In late June 2011, Carvin traveled to Egypt, where he covered protests in Tahrir Square in Cairo.

On August 21, 2011, as armed fighters rolled into the city of Tripoli, Libya, in a bid to oust Muammar Gaddafi from his 42-year rule of the country, cable news stations in the U.S. appeared unprepared to cover the breaking news event, but Carvin tweeted over 800 times, "recording the oral history in real time". He was profiled in Britain's The Guardian newspaper as "the man who tweets revolutions".

Carvin donated the iPhone he used to tweet during the Arab Spring to the American History Museum.

== Awards and nominations ==
For Carvin's work on mobcasting and the digital divide, he received a 2005 TR35 award from Technology Review, awarded annually to the 35 leading technology innovators under the age of 35. Carvin has also been honored as one of the top education technology advocates in eSchool News magazine and District Administration magazine.

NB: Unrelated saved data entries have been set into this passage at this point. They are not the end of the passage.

(* ===== verification/Client.v ===== *)
(** * The client library: [src/nostr.hh], [src/nostr.cc], [src/uuid.cc]

    Events and filters as C++ objects, their JSON, the messages of NIP-01 that
    the library makes and parses, and the calls to a relay.  The C library
    ([nostri.c]) is that of [Keys] and [Event]; JSON is that of [Json] and
    [JsonParse].  The relay at the other end of a connection is the interface
    [Network], the random numbers are the interface [Random].  The event that
    [make_event] publishes is [expected], a function of the event, the key and
    the next answers of the system; nothing is published when it is [None]. *)
From stdpp Require Import gmap.
From S2P Require Import Prelude Hex Sha256Spec Sha256 Event Process Keys Dm Gnostr Json JsonParse JsonSpec JsonGrammar JsonRound Comm.

(** ** Data *)

Record event_t := Event_t {
  id : list Z;
  pubkey : list Z;
  created_at : Z;                   (* std::time_t *)
  kind : Z;                         (* int *)
  tags : list (list (list Z));
  content : list Z;
  sig : list Z
}.

(** The constructor, at the time [now]. *)
Definition event_new (now : Z) : event_t := Event_t [] [] now 1 [] [] [].

Record filter_t := Filter_t {
  ids : list (list Z);
  authors : list (list Z);
  kinds : list Z;
  e_ : list (list Z);
  p_ : list (list Z);
  since : Z;
  until : Z;
  limit : Z                         (* size_t *)
}.

Definition filter_new (now : Z) : filter_t := Filter_t [] [] [] [] [] 0 now 1.

Definition set_id (s : event_t) v := Event_t v (pubkey s) (created_at s) (kind s) (tags s) (content s) (sig s).
Definition set_pubkey (s : event_t) v := Event_t (id s) v (created_at s) (kind s) (tags s) (content s) (sig s).
Definition set_created_at (s : event_t) v := Event_t (id s) (pubkey s) v (kind s) (tags s) (content s) (sig s).
Definition set_kind (s : event_t) v := Event_t (id s) (pubkey s) (created_at s) v (tags s) (content s) (sig s).
Definition set_tags (s : event_t) v := Event_t (id s) (pubkey s) (created_at s) (kind s) v (content s) (sig s).
Definition set_content (s : event_t) v := Event_t (id s) (pubkey s) (created_at s) (kind s) (tags s) v (sig s).
Definition set_sig (s : event_t) v := Event_t (id s) (pubkey s) (created_at s) (kind s) (tags s) (content s) v.

Definition set_ids (s : filter_t) v := Filter_t v (authors s) (kinds s) (e_ s) (p_ s) (since s) (until s) (limit s).
Definition set_authors (s : filter_t) v := Filter_t (ids s) v (kinds s) (e_ s) (p_ s) (since s) (until s) (limit s).
Definition set_kinds (s : filter_t) v := Filter_t (ids s) (authors s) v (e_ s) (p_ s) (since s) (until s) (limit s).
Definition set_e (s : filter_t) v := Filter_t (ids s) (authors s) (kinds s) v (p_ s) (since s) (until s) (limit s).
Definition set_p (s : filter_t) v := Filter_t (ids s) (authors s) (kinds s) (e_ s) v (since s) (until s) (limit s).
Definition set_since (s : filter_t) v := Filter_t (ids s) (authors s) (kinds s) (e_ s) (p_ s) v (until s) (limit s).
Definition set_until (s : filter_t) v := Filter_t (ids s) (authors s) (kinds s) (e_ s) (p_ s) (since s) v (limit s).
Definition set_limit (s : filter_t) v := Filter_t (ids s) (authors s) (kinds s) (e_ s) (p_ s) (since s) (until s) v.

Inductive Type_ := EVENT | REQ | CLOSE | EOSE | NOTICE | UNKNOWN.

(** ** JSON of events and filters *)

Definition strings (l : list (list Z)) : json := JArray (map JString l).

Definition event_to_json (j : json) (s : event_t) : result json :=
  j ← set_key j (cs "id") (JString (id s));
  j ← set_key j (cs "pubkey") (JString (pubkey s));
  j ← set_key j (cs "created_at") (JInteger (created_at s));
  j ← set_key j (cs "kind") (JInteger (kind s));
  j ← set_key j (cs "tags") (JArray (map strings (tags s)));
  j ← set_key j (cs "content") (JString (content s));
  set_key j (cs "sig") (JString (sig s)).

Definition event_from_json (j : json) : edit event_t unit :=
  v ← value (at_key j (cs "id") ≫= from_json_string); _ ← assign (fun s => set_id s v);
  v ← value (at_key j (cs "pubkey") ≫= from_json_string); _ ← assign (fun s => set_pubkey s v);
  v ← value (at_key j (cs "created_at") ≫= from_json_int64); _ ← assign (fun s => set_created_at s v);
  v ← value (at_key j (cs "kind") ≫= from_json_int); _ ← assign (fun s => set_kind s v);
  v ← value (at_key j (cs "tags") ≫= from_json_array (from_json_array from_json_string)); _ ← assign (fun s => set_tags s v);
  v ← value (at_key j (cs "content") ≫= from_json_string); _ ← assign (fun s => set_content s v);
  v ← value (at_key j (cs "sig") ≫= from_json_string); assign (fun s => set_sig s v).

(** [j[key] = v] under a condition. *)
Definition set_key_if (b : bool) (j : json) (k : list Z) (v : json) : result json := if b then set_key j k v else Ok j.

Definition filter_to_json (j : json) (s : filter_t) (with_time : bool) : result json :=
  j ← set_key_if (0 <? len (ids s)) j (cs "ids") (strings (ids s));
  j ← set_key_if (0 <? len (authors s)) j (cs "authors") (strings (authors s));
  j ← set_key j (cs "kinds") (JArray (map JInteger (kinds s)));
  j ← set_key_if (0 <? len (e_ s)) j (cs "#e") (strings (e_ s));
  j ← set_key_if (0 <? len (p_ s)) j (cs "#p") (strings (p_ s));
  j ← set_key_if with_time j (cs "since") (JInteger (since s));
  j ← set_key_if with_time j (cs "until") (JInteger (until s));
  set_key j (cs "limit") (JUnsigned (limit s)).

(** [if (j.contains(key)) j.at(key).get_to(field)] *)
Definition get_to {S A} (j : json) (k : list Z) (get : json -> result A) (set : S -> A -> S) : edit S unit :=
  if contains j k then v ← value (at_key j k ≫= get); assign (fun s => set s v) else mret tt.

Definition filter_from_json (j : json) : edit filter_t unit :=
  _ ← get_to j (cs "ids") (from_json_array from_json_string) set_ids;
  _ ← get_to j (cs "authors") (from_json_array from_json_string) set_authors;
  _ ← get_to j (cs "kinds") (from_json_array from_json_int) set_kinds;
  _ ← get_to j (cs "#e") (from_json_array from_json_string) set_e;
  _ ← get_to j (cs "#p") (from_json_array from_json_string) set_p;
  _ ← get_to j (cs "since") from_json_int64 set_since;
  _ ← get_to j (cs "until") from_json_int64 set_until;
  get_to j (cs "limit") from_json_uint64 set_limit.

(** ** Identifiers: [uuid.cc] *)

(** What the two distributions give when they are asked for the [n]-th number of
    the program. *)
Class Random := {
  dis : nat -> Z;
  dis2 : nat -> Z;
  dis_range n : 0 <= dis n <= 15;
  dis2_range n : 8 <= dis2 n <= 11
}.

Definition toupper (c : Z) : Z := if between 97 122 c then c - 32 else c.

(** [n] numbers in hexadecimal from the [i]-th on. *)
Definition hex_numbers `{Random} (i n : nat) : list Z := map (fun k => Hex.hex_digit (dis k)) (seq i n).

Definition generate_uuid_v4 `{Random} : cpp (list Z) := fun w =>
  let i := drawn w in
  let ss := hex_numbers i 8 ++ cs "-" ++ hex_numbers (i + 8) 4 ++ cs "-4" ++ hex_numbers (i + 12) 3 ++ cs "-" ++
            [Hex.hex_digit (dis2 (i + 15))] ++ hex_numbers (i + 16) 3 ++ cs "-" ++ hex_numbers (i + 19) 12 in
  (Returned (inr (map toupper ss)), CC (process w) (files w) (journal w) (i + 31)).

(** ** Messages *)

(** The element at the front of a message is its type. *)
Definition message_type (js_message : json) : result (list Z) := at_index js_message 0 ≫= from_json_string.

In July 2011, Carvin received the Journalism Awards: Special Distinction Award, Knight-Batten Award for Innovation for his Twitter reporting.

The Daily Dot recognized Carvin as second only to online hacktivist group Anonymous in his influence on Twitter in the year 2011. In its writeup of Carvin, the Dot compared him to Edward R. Murrow, whose radio coverage of the London Blitz established him as a household name in the United States during World War II.

In 2011 and 2012, Carvin's Twitter feed was included on Time Magazine's list of the year's 140 Best Twitter Feeds.

== Writing ==
In 2013, Carvin published Distant Witness, a book covering his journalistic coverings of the Arab Spring.

Carvin has written for The Atlantic and Politico.

== Personal life ==
Carvin lives in Silver Spring, Maryland with his wife and two children.